- Born: Douglas Jackson Flett 13 October 1935 Australia
- Origin: London, England
- Died: 15 July 2019 (aged 83)
- Genre: Pop
- Occupation: Songwriter
- Years active: 1965–2019

= Doug Flett =

Australian songwriter (1935–2019)

Douglas Jackson Flett (13 October 1935 – 15 July 2019) was an Australian-British songwriter based in the UK, best known for his collaborations with longtime songwriting partner, Guy Fletcher. Collectively, the duo have also been known as Fletcher & Flett. Since the mid-1960s, they wrote and composed hit songs for many artists.

==Career==
Before moving to London in the early 1960s, Flett had worked in Sydney as a TV cameraman and in advertising.
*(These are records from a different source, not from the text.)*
(* ===== verification/GatewayFacts.v ===== *)
(** * The gateway at work: what its histories show

    What the requests of a gateway can rely on, however they are interleaved with
    each other and with reloads: the credentials sent upstream, the locks of
    restricted writes, the single use of login attempts, the rate limits. *)

From S2P Require Import Prelude GoStrings Encoding Json Ratelimit Config ConfigFacts Routes Auth Policy.
From S2P Require Import EffectiveRoute Httputil Remnawave BodyPolicy ResponsePolicy Proxy.
From S2P Require Import Alerts AuditLog OAuthStore Effects PanelFacade Respond PanelOAuth PanelLogin.
From S2P Require Import Handler Calls Example Authorization Upstream WriteSafety Resources Runtime.
From S2P Require Import PanelLoginFacts Concurrency Cmd CmdFacts Gateway.
From stdpp Require Import options.

Local Open Scope Z_scope.

(** ** Reading a history *)

Lemma said_at i o h : o ∈ said i h -> exists (n : nat) time, h !! n = Some (Call i time o).
Proof.
  induction h as [|[j t o'|st|] h IH]; simpl; [by intros ?%not_elem_of_nil| | |].
  - case_decide as Hij; [|intros (n & t' & Hn)%IH; by exists (S n), t'].
    intros [->|Hin]%elem_of_cons; [subst; by exists 0%nat, t|].
    destruct (IH Hin) as (n & t' & Hn). by exists (S n), t'.
  - intros (n & t' & Hn)%IH. by exists (S n), t'.
  - intros (n & t' & Hn)%IH. by exists (S n), t'.
Qed.

Lemma firstn_lookup {A} (l : list A) (n m : nat) x :
  firstn n l !! m = Some x -> l !! m = Some x /\ (m < n)%nat.
Proof. intros [? ?]%lookup_take_Some. done. Qed.

Lemma firstn_incl {A} (l : list A) (m n : nat) x :
  (m <= n)%nat -> x ∈ firstn m l -> x ∈ firstn n l.
Proof.
  intros Hm (k & [Hk Hlt]%lookup_take_Some)%list_elem_of_lookup_1.
  apply list_elem_of_lookup. exists k. apply lookup_take_Some. split; [done|lia].
Qed.

Section facts.
Context `{Unicode} `{Host} `{Regexps} `{NetParsers} `{NetFiles} `{RequestURLs} `{OS}.
Context `{Yc : Yaml Config} `{Sch : Scheduling}.
Context (VerifyPKCS1v15 : PublicKey -> string -> string -> bool) (cfgPath : string).

Notation gateway := (gateway VerifyPKCS1v15 cfgPath).

(** A state a handler has loaded was in service before. *)
Lemma loaded_installed g h (n : nat) i st :
  gateway g h -> OLoad st ∈ said i (firstn n h) -> Install st ∈ firstn n h /\ installed st.
Proof.
  intros Hg Hin. destruct (gateway_states _ _ _ _ Hg) as (Hi & _ & Hl).
  apply said_at in Hin as (m & t & Hm). apply firstn_lookup in Hm as [Hm Hlt].
  assert (Hst : Install st ∈ firstn n h).
  { eapply firstn_incl; [|by eapply Hl]. lia. }
  split; [done|]. apply Hi. apply list_elem_of_lookup_1 in Hst as (k & Hk).
  apply firstn_lookup in Hk as [Hk _]. by eapply list_elem_of_lookup_2.
Qed.

(** ** Requests sent upstream *)

(** What the upstream receives of a gateway in state [st] for a request with
    the header [client]. *)
Record clean_upstream (st : runtimeState) (route : Route) (client : Header) (out : OutRequest)
    : Prop := {
  cu_base : out_Base out = up_BaseURL (cfg_Upstream (rs_cfg st));
  cu_config : px_cfg (rs_proxy st) = rs_cfg st;
  cu_header :
    (** as a client of the panel's, with the bearer *)
    ((exists fs, px_bearer (rs_proxy st) = ResolveBearer (H0 := fs_host fs) (rs_cfg st)) /\
     out_Header out !! "Authorization" = Some ["Bearer " +:+ px_bearer (rs_proxy st)] /\
     out_Header out !! "Proxy-Authorization" = None /\
     forall k v, out_Header out !! k = Some v -> private_origin (rs_proxy st) client k v) \/
    (** or as a public subscription *)
    (rt_Support route = PublicSubscription /\ ps_Enabled (cfg_PublicSubs (rs_cfg st)) = true /\
     (forall k, k ∈ client_credentials -> out_Header out !! k = None) /\
     forall k v, out_Header out !! k = Some v -> public_origin (rs_proxy st) client k v);
  cu_body : forall c, out_Body out = Some c -> exists b, c = Ok b /\ len b <= max_body st;
}.

(** A header passed on from a part of the client's header is passed on from the
    client's. *)
Lemma passed_on_part client h k v : part_of client h -> passed_on h k v -> passed_on client k v.
Proof.
  intros [Hh Ht] (Hk & Hp & Hc). split_and!; [auto| |done].
  revert Hp. unfold hop_by_hop. by rewrite Ht.
Qed.

Lemma private_part p client h k v :
  part_of client h -> private_origin p h k v -> private_origin p client k v.
Proof.
  intros Hp []; [by apply private_bearer|by apply private_encoding|by apply private_extra|].
  apply private_client. by eapply passed_on_part.
Qed.

Lemma public_part p client h k v :
  part_of client h -> public_origin p h k v -> public_origin p client k v.
Proof.
  intros Hp []; [by apply public_auth|by apply public_extra|by apply public_encoding|].
  apply public_client; [by eapply passed_on_part|done].
Qed.

Lemma sent_clean st pub route client out :
  installed st -> sent client st pub out ->
  (pub = true -> rt_Support route = PublicSubscription /\
                 ps_Enabled (cfg_PublicSubs (rs_cfg st)) = true) ->
  clean_upstream st route client out.
Proof.
  intros (fs & fs' & Hv & Hp) (r & path & q & [Hc Hpart Hb] & ->) Hpub.
  pose proof (New_spec (H0 := fs_host fs') _ _ Hp) as (Hcfg & Hbearer & _).
  pose proof (Validate_safe_headers (H0 := fs_host fs) _ Hv) as Hs.
  pose proof (limits_Ok (rs_cfg st)) as Hlim.
  pose proof Hv as Hv'. apply (Validate_Ok (H0 := fs_host fs)) in Hv' as
    (_ & _ & _ & _ & Hl & _).
  split; cbn [request_out out_Base out_Header out_Body].
  - by rewrite Hcfg.
  - exact Hcfg.
  - destruct pub; [right|left].
    + destruct (Hpub eq_refl) as [Hr He]. split_and!; [done..| |].
      * intros k. by apply (public_no_credentials (H0 := fs_host fs') (rs_cfg st)).
      * intros k v Hk. eapply public_part; [exact Hpart|by apply public_from].
    + split_and!.
      * by exists fs'.
      * rewrite Hbearer. by apply (private_authorization (H0 := fs_host fs')).
      * by apply (private_no_proxy_credentials (H0 := fs_host fs') (rs_cfg st)).
      * intros k v Hk. eapply private_part; [exact Hpart|by apply private_from].
  - apply Hb. apply Hlim in Hl. unfold max_body. lia.
Qed.

(** ** Locks *)

(** An upstream call of the [i]-th request while it holds the lock [k]. *)
Definition upstream_under (h : history) (n i : nat) (k : string) : Prop :=
  exists time out r, h !! n = Some (Call i time (OUpstream out r)) /\
    locked k (said i (firstn n h)).

Lemma said_split i h l1 o l2 :
  said i h = l1 ++ o :: l2 ->
  exists (n : nat) time, h !! n = Some (Call i time o) /\ said i (firstn n h) = l1.
Proof.
  revert l1. induction h as [|[j t o'|st|] h IH]; simpl; intros l1 Hs; [by destruct l1| | |].
  - case_decide as Hij.
    + destruct l1 as [|o1 l1]; injection Hs as -> Hs.
      * exists 0%nat, t. by subst.
      * destruct (IH l1 Hs) as (n & t' & Hn & Hl). exists (S n), t'. simpl.
        rewrite decide_True by done. by rewrite Hl.
    + destruct (IH l1 Hs) as (n & t' & Hn & Hl). exists (S n), t'. simpl.
      by rewrite decide_False.
  - destruct (IH l1 Hs) as (n & t' & Hn & Hl). by exists (S n), t'.
  - destruct (IH l1 Hs) as (n & t' & Hn & Hl). by exists (S n), t'.
Qed.

(** A handler takes one lock only. *)
Lemma gateway_one_lock g h i n l1 k l2 k' :
  gateway g h -> said i (firstn n h) = l1 ++ OLock k :: l2 -> OLock k' ∉ l1.
Proof.
  intros Hg Hs. destruct (said_split _ _ _ _ _ Hs) as (m & t & Hm & Hl).
  apply firstn_lookup in Hm as [Hm Hlt]. rewrite take_take, Nat.min_l in Hl by lia.
  destruct (gateway_wp VerifyPKCS1v15 cfgPath (fun _ => orderly) (fun _ _ _ => True)
    (fun req _ => apiHandler_ok _ ∅ req) g h Hg) as [_ Hc].
  destruct (Hc m i t _ Hm) as (req & c & a & _ & Ho & Hord).
  destruct c; try discriminate Ho. cbn [observe] in Ho. injection Ho as ->.
  intros Hin. apply (Hord k'). rewrite Hl. by apply list_elem_of_In, in_rev, list_elem_of_In in Hin.
Qed.

Lemma app_cons_inj {A} (x : A) l1 l2 l1' l2' :
  x ∉ l1 -> x ∉ l1' -> l1 ++ x :: l2 = l1' ++ x :: l2' -> l1 = l1' /\ l2 = l2'.
Proof.
  revert l1'. induction l1 as [|y l1 IH]; intros [|y' l1'] H1' H2' Heq; simpl in Heq.
  - by injection Heq.
  - injection Heq as -> _. set_solver.
  - injection Heq as -> _. set_solver.
  - injection Heq as -> Heq. destruct (IH l1') as [-> ->]; [set_solver..|done|done].
Qed.

(** Locked at two moments, locked at every moment in between. *)
Lemma locked_between g h i k (m n p : nat) :
  gateway g h -> (m <= n)%nat -> (n <= p)%nat ->
  locked k (said i (firstn m h)) -> locked k (said i (firstn p h)) ->
  locked k (said i (firstn n h)).
Proof.
  intros Hg Hmn Hnp (b1 & a1 & Hs1 & Hu1) (b3 & a3 & Hs3 & Hu3).
  assert (Hpre : forall x y : nat, (x <= y)%nat ->
    exists z, said i (firstn y h) = said i (firstn x h) ++ z).
  { intros x y Hxy. exists (said i (skipn x (firstn y h))).
    rewrite <- said_app. f_equal. rewrite <- (take_drop x (firstn y h)) at 1.
    rewrite take_take, Nat.min_l by lia. done. }
  destruct (Hpre m n Hmn) as [y Hy]. destruct (Hpre n p Hnp) as [z Hz].
  assert (Heq : b1 ++ OLock k :: (a1 ++ y ++ z) = b3 ++ OLock k :: a3).
  { rewrite <- Hs3, Hz, Hy, Hs1. by rewrite <- !app_assoc. }
  apply app_cons_inj in Heq as [<- <-].
  - exists b1, (a1 ++ y). split; [rewrite Hy, Hs1; by rewrite <- app_assoc|]. set_solver.
  - by eapply gateway_one_lock.
  - by eapply gateway_one_lock.
Qed.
While in London, he was introduced to Guy Fletcher in 1965 by Shadows drummer Tony Meehan through a phone call, and the two met up. Since then, the duo wrote many songs for a wide number of artists including Elvis Presley, Ray Charles, Cliff Richard and Frankie Valli.

Flett and Fletcher's song "Save Me" (originally recorded by Merrilee Rush in 1977) was later covered by several other artists:

- Brian Chapman - 1977
- Clodagh Rogers - 1977
- Donna McDaniel - 1977
- Clout - 1978
- Mary Wilson of The Supremes - 1980
- Louise Mandrell - 1983

In 2016, they were each awarded a Gold Disc for their song "Just Pretend" due to sales of the Elvis Presley & Royal Philharmonic Orchestra compilation album The Wonder of You; the song features twice on the album, including a duet version with Helene Fischer.

==Death==

It was announced that Flett had died on 15 July 2019 after a long illness. He was survived by his daughter, journalist and broadcaster Kathryn Flett.